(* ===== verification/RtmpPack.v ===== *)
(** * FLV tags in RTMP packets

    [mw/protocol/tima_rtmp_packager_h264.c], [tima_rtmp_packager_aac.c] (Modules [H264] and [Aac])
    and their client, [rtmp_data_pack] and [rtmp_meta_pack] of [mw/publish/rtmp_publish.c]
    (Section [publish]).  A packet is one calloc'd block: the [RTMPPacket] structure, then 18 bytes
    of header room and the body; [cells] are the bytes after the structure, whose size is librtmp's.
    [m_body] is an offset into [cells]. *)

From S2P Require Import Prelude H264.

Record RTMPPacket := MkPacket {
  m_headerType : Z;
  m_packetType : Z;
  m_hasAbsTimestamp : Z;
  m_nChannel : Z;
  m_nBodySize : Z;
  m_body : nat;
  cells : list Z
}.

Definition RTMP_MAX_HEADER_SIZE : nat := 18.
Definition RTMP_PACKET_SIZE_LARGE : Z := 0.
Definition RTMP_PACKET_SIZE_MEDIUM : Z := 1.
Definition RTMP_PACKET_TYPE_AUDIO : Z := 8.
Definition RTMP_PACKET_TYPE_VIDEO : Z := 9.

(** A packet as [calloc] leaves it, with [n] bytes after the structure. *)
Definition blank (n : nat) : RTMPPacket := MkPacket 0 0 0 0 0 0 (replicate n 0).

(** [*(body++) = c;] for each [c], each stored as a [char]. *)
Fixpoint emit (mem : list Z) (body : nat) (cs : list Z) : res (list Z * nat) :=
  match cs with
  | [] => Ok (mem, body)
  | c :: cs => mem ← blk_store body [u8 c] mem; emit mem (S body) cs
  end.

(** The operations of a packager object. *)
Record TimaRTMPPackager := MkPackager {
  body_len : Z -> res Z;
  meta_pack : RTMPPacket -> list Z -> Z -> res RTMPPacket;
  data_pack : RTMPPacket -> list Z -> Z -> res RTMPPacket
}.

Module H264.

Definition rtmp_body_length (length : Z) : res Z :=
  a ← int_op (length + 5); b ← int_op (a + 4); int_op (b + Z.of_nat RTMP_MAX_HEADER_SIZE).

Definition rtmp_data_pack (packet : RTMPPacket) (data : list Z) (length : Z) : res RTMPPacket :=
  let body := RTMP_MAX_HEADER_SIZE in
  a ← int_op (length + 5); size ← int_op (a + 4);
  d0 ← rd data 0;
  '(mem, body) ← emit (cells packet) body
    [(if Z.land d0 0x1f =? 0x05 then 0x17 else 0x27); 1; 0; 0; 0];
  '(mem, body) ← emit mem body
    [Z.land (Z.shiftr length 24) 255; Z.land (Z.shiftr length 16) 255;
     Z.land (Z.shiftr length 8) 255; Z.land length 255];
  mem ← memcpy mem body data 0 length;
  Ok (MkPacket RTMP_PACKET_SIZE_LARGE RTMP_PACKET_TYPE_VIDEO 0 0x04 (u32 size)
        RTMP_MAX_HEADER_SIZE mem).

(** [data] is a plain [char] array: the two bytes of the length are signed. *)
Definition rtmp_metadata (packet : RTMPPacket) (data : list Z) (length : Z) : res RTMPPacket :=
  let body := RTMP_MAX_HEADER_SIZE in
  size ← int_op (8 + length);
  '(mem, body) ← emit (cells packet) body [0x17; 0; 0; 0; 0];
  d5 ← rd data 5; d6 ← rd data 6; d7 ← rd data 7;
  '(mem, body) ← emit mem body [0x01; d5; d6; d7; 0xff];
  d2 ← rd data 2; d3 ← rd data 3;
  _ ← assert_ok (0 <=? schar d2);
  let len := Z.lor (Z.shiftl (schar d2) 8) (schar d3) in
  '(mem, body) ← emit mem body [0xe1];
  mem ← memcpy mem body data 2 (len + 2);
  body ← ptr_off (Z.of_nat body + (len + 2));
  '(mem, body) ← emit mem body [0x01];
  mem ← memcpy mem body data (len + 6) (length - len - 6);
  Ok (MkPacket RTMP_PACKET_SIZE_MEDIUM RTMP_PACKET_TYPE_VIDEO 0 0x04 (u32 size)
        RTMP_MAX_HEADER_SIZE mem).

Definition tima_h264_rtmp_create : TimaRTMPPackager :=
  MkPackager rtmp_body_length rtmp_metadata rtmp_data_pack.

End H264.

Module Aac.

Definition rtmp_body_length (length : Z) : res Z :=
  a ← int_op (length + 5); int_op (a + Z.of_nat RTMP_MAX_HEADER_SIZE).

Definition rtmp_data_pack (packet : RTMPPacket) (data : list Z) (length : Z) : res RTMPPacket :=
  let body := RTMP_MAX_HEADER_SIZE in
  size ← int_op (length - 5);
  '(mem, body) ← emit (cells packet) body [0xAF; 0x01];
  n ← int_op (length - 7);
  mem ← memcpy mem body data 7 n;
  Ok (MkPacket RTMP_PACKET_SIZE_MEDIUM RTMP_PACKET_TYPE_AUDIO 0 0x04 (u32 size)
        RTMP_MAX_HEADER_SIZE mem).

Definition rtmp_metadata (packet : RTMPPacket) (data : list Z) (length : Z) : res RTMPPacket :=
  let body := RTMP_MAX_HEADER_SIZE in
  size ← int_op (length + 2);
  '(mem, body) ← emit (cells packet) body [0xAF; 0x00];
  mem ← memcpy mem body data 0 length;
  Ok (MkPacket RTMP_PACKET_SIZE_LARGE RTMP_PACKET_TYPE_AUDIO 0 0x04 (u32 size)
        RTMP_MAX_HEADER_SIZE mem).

Task requirements: Among the records, find every line holding the word "TimaRTMPPackager" and copy it.

Answer space:
Record TimaRTMPPackager := MkPackager {
Definition tima_h264_rtmp_create : TimaRTMPPackager :=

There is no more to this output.